▶ [WHAT IS BEING ASKED] Up to and including the line with "memcached_append m key payload expiration flags", please reproduce the lines below exactly, beginning with the first.

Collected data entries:
(* ===== verification/StoreProofs.v ===== *)
(** * Writing: attempts, refusals and results *)

From S2P Require Import Prelude CLib Zend LibMemcached World Toy Keys CasToken Payload PayloadProofs Store.
#[local] Open Scope Z_scope.

Section Attempts.
Context {MC : Type} `{ZendRuntime} `{BuildConfig} `{MemcachedNumbers}
  `{MemcachedControl MC} `{MemcachedStorage MC} `{MemcachedCounters MC}.
Implicit Types w : world MC.

(** The libmemcached command of an operation, the END status mapped. *)
Definition write_command (op : php_memc_write_op) (key payload : string) (expiration flags : Z)
    (m : MC) : memcached_return * MC :=
  let '(rc, m) :=
    match op with
    | MEMC_OP_SET => memcached_set m key payload expiration flags
    | MEMC_OP_TOUCH => memcached_touch m key expiration
    | MEMC_OP_ADD => memcached_add m key payload expiration flags
    | MEMC_OP_REPLACE => memcached_replace m key payload expiration flags
    | MEMC_OP_APPEND => memcached_append m key payload expiration flags
    | MEMC_OP_PREPEND => memcached_prepend m key payload expiration flags
    end in (end_to_success rc, m).

(** An answer that [s_should_retry_write] sends the write back for. *)
Definition retriable (a : memcached_return * MC) : Prop :=
  s_memcached_return_is_error a.1 true = true ∧ memcached_server_count a.2 ≠ 0.

Lemma should_retry_run status w :
  s_should_retry_write status w
  = Ret (negb (memcached_server_count (w_memc w) =? 0)
         && s_memcached_return_is_error status true) w.
Proof. unfold s_should_retry_write. mrun. by destruct (_ =? 0). Qed.

Lemma with_memc_twice m1 m2 w : with_memc m2 (with_memc m1 w) = with_memc m2 w.
Proof. done. Qed.

(** Attempts that only thread the handle. *)
Lemma retry_write_spec n again call status w :
  (∀ w, again w = let '(rc, m) := call (w_memc w) in Ret rc (with_memc m w)) →
  ∃ k, (k <= n)%nat
    ∧ let a i := match i with O => (status, w_memc w) | S j => nth_answer call j (w_memc w) end in
      (∀ i, (i < k)%nat → retriable (a i))
      ∧ (k = n ∨ ¬ retriable (a k))
      ∧ retry_write n again status w = Ret (a k).1 (with_memc (a k).2 w).
Proof.
  intros Hagain. revert status w. induction n as [|n IH]; intros status w; cbn [retry_write].
  - exists O. rewrite (bind_Ret _ _ _ _ _ (should_retry_run status w)).
    split; [lia|]. split; [lia|]. split; [by left|]. by destruct w.
  - rewrite (bind_Ret _ _ _ _ _ (should_retry_run status w)).
    destruct (negb _ && _) eqn:E.
    + apply andb_true_iff in E as [E1 E2]. apply negb_true_iff, Z.eqb_neq in E1.
      pose proof (Hagain w) as Ha. destruct (call (w_memc w)) as [rc m] eqn:Ec.
      rewrite (bind_Ret _ _ _ _ _ Ha).
      destruct (IH rc (with_memc m w)) as (k & Hk & Hlt & Hend & Hrun).
      exists (S k). split; [lia|].
      assert (∀ i, (match i with
                    | O => (rc, w_memc (with_memc m w))
                    | S j => nth_answer call j (w_memc (with_memc m w)) end)
                   = nth_answer call i (w_memc w)) as Hi.
      { intros [|i]; cbn [nth_answer]; rewrite Ec; done. }
      rewrite Hi in Hend, Hrun. split; [|split].
      * intros [|i] Hik; [by split|]. rewrite <- Hi. apply Hlt. lia.
      * destruct Hend as [->|]; auto.
      * rewrite Hrun. done.
    + exists O. split; [lia|]. split; [lia|]. split; [right|by destruct w].
      intros [H1' H2']. cbn in *. rewrite H1', andb_true_r in E.
      apply negb_false_iff, Z.eqb_eq in E. done.
Qed.

Lemma write_plain_run op key p expiration flags w :
  op ≠ MEMC_OP_TOUCH →
  write_plain op key (Some p) expiration flags w
  = let '(rc, m) := write_command op key p expiration flags (w_memc w) in Ret rc (with_memc m w).
Proof.
  intros Hop. unfold write_plain, write_command, memc_write_using_fn, memc_call.
  destruct op; try done; unfold mbind, M_bind;
    match goal with |- context [?f (w_memc w) key p expiration flags] =>
      by destruct (f (w_memc w) key p expiration flags) end.
Qed.
End Attempts.

Lemma write_zval_attempts {MC} `{ZendRuntime} `{BuildConfig} `{MemcachedNumbers}
    `{MemcachedControl MC} `{MemcachedStorage MC}
    op key v expiration payload flags (w w1 : world MC) :
  op ≠ MEMC_OP_TOUCH →
  s_zval_to_payload v 0 w = Ret (Some (payload, flags)) w1 →
  item_size_limit (w_ud w1) = 0 ∨ zstr_len payload <= u64 (item_size_limit (w_ud w1)) →
  let answer k := nth_answer (write_command op key payload expiration flags) k (w_memc w1) in
  ∃ k rc m, answer k = (rc, m)
    ∧ Z.of_nat k <= Z.max 0 (store_retry_count (w_ud w1))
    ∧ (∀ i, (i < k)%nat → retriable (answer i))
    ∧ (Z.of_nat k = Z.max 0 (store_retry_count (w_ud w1)) ∨ ¬ retriable (rc, m))
    ∧ s_memc_write_zval op None key (Some v) expiration w
      = Ret (negb (s_memcached_return_is_error rc true))
          (with_obj (result_obj rc m (w_obj w1)) (with_memc m w1)).
Proof.
  intros Hop Hpay Hbig answer.
  set (call := write_command op key payload expiration flags) in *.
  pose proof (write_plain_run op key payload expiration flags) as Hplain.
  destruct (retry_write_spec (Z.to_nat (store_retry_count (w_ud w1)))
    (write_plain op key (Some payload) expiration flags) call
    (call (w_memc w1)).1 (with_memc (call (w_memc w1)).2 w1)) as (k & Hk & Hlt & Hend & Hrun).
  { intros w'. by apply Hplain. }
  assert (∀ i, (match i with
      | O => ((call (w_memc w1)).1, w_memc (with_memc (call (w_memc w1)).2 w1))
      | S j => nth_answer call j (w_memc (with_memc (call (w_memc w1)).2 w1)) end)
    = answer i) as Hi.
  { intros [|i]; unfold answer; cbn [nth_answer]; [by destruct (call (w_memc w1))|done]. }
  rewrite Hi in Hend, Hrun. destruct (answer k) as [rc m] eqn:Ea. cbn [fst snd] in *.
  exists k, rc, m. split; [done|]. split; [lia|]. split.
  { intros i Hik. rewrite <- Hi. by apply Hlt. }
  split; [destruct Hend; [left; lia|by right]|].
  cbn [s_memc_write_zval]. rewrite (bind_Ret _ _ _ _ _ Hpay).
  assert (s_is_payload_too_big payload w1 = Ret false w1) as Hb.
  { unfold s_is_payload_too_big. mrun. destruct (Z.eqb_spec (item_size_limit (w_ud w1)) 0); [done|].
    assert ((zstr_len payload >? u64 (item_size_limit (w_ud w1))) = false) as ->; [|done].
    destruct Hbig; [done|]. lia. }
  rewrite (bind_Ret _ _ _ _ _ Hb). unfold write_payload. rewrite gets_bind.
  pose proof (Hplain w1 Hop) as Hp. fold call in Hp. destruct (call (w_memc w1)) as [rc0 m0].
  rewrite (bind_Ret _ _ _ _ _ Hp). cbn [fst snd] in Hrun.
  rewrite (bind_Ret _ _ _ _ _ Hrun), handle_result_code_run. done.
Qed.

(** C13: a write without a server key is the same command sent one to
    [store_retry_count + 1] times.  Every answer but the last is an error on a
    handle that has servers; the last is not, or the retries are used up.  The
    method's result, the result code and the errno are those of the last answer,
    and nothing but the handle and the object has changed since the payload was
    made. *)
Theorem s_memc_write_zval_attempts {MC} `{ZendRuntime} `{BuildConfig} `{MemcachedNumbers}
    `{MemcachedControl MC} `{MemcachedStorage MC}
    op key v expiration payload flags (w w1 : world MC) :
  op ≠ MEMC_OP_TOUCH →
  s_zval_to_payload v 0 w = Ret (Some (payload, flags)) w1 →
  item_size_limit (w_ud w1) = 0 ∨ zstr_len payload <= u64 (item_size_limit (w_ud w1)) →
  let answer k := nth_answer (write_command op key payload expiration flags) k (w_memc w1) in
  ∃ k rc m, answer k = (rc, m)
    ∧ Z.of_nat k <= Z.max 0 (store_retry_count (w_ud w1))
    ∧ (∀ i, (i < k)%nat → retriable (answer i))
    ∧ (Z.of_nat k = Z.max 0 (store_retry_count (w_ud w1)) ∨ ¬ retriable (rc, m))
    ∧ s_memc_write_zval op None key (Some v) expiration w
      = Ret (negb (s_memcached_return_is_error rc true))
          (with_obj (result_obj rc m (w_obj w1)) (with_memc m w1)).
Proof. apply write_zval_attempts. Qed.

(** A world whose next answers come from a script. *)
Definition scripted (answers : list memcached_return) (retries : Z) : world toy :=
  with_ud (mkUserData false false true SERIALIZER_PHP COMPRESSION_TYPE_FASTLZ 3 retries (-1) 0 false)
    (toy_world (t_set_script answers toy_new)).

Lemma s_memc_write_zval_attempts_witness :
  let w := scripted [MEMCACHED_TIMEOUT; MEMCACHED_TIMEOUT] 5 in
  let answer k := nth_answer (write_command MEMC_OP_SET "k" "v" 0 0) k (w_memc w) in
  ∃ k rc m, answer k = (rc, m)
    ∧ Z.of_nat k <= Z.max 0 5
    ∧ (∀ i, (i < k)%nat → retriable (answer i))
    ∧ (Z.of_nat k = Z.max 0 5 ∨ ¬ retriable (rc, m))
    ∧ s_memc_write_zval MEMC_OP_SET None "k" (Some (ZStr "v")) 0 w
      = Ret (negb (s_memcached_return_is_error rc true))
          (with_obj (result_obj rc m (w_obj w)) (with_memc m w)).
Proof.
  apply (s_memc_write_zval_attempts MEMC_OP_SET "k" (ZStr "v") 0 "v" 0
           (scripted [MEMCACHED_TIMEOUT; MEMCACHED_TIMEOUT] 5)
           (scripted [MEMCACHED_TIMEOUT; MEMCACHED_TIMEOUT] 5)).
  - discriminate.
  - vm_compute. reflexivity.
  - left. reflexivity.
Defined.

▶ [RESPONSE TO THIS EXERCISE]
(* ===== verification/StoreProofs.v ===== *)
(** * Writing: attempts, refusals and results *)

From S2P Require Import Prelude CLib Zend LibMemcached World Toy Keys CasToken Payload PayloadProofs Store.
#[local] Open Scope Z_scope.

Section Attempts.
Context {MC : Type} `{ZendRuntime} `{BuildConfig} `{MemcachedNumbers}
  `{MemcachedControl MC} `{MemcachedStorage MC} `{MemcachedCounters MC}.
Implicit Types w : world MC.

(** The libmemcached command of an operation, the END status mapped. *)
Definition write_command (op : php_memc_write_op) (key payload : string) (expiration flags : Z)
    (m : MC) : memcached_return * MC :=
  let '(rc, m) :=
    match op with
    | MEMC_OP_SET => memcached_set m key payload expiration flags
    | MEMC_OP_TOUCH => memcached_touch m key expiration
    | MEMC_OP_ADD => memcached_add m key payload expiration flags
    | MEMC_OP_REPLACE => memcached_replace m key payload expiration flags
    | MEMC_OP_APPEND => memcached_append m key payload expiration flags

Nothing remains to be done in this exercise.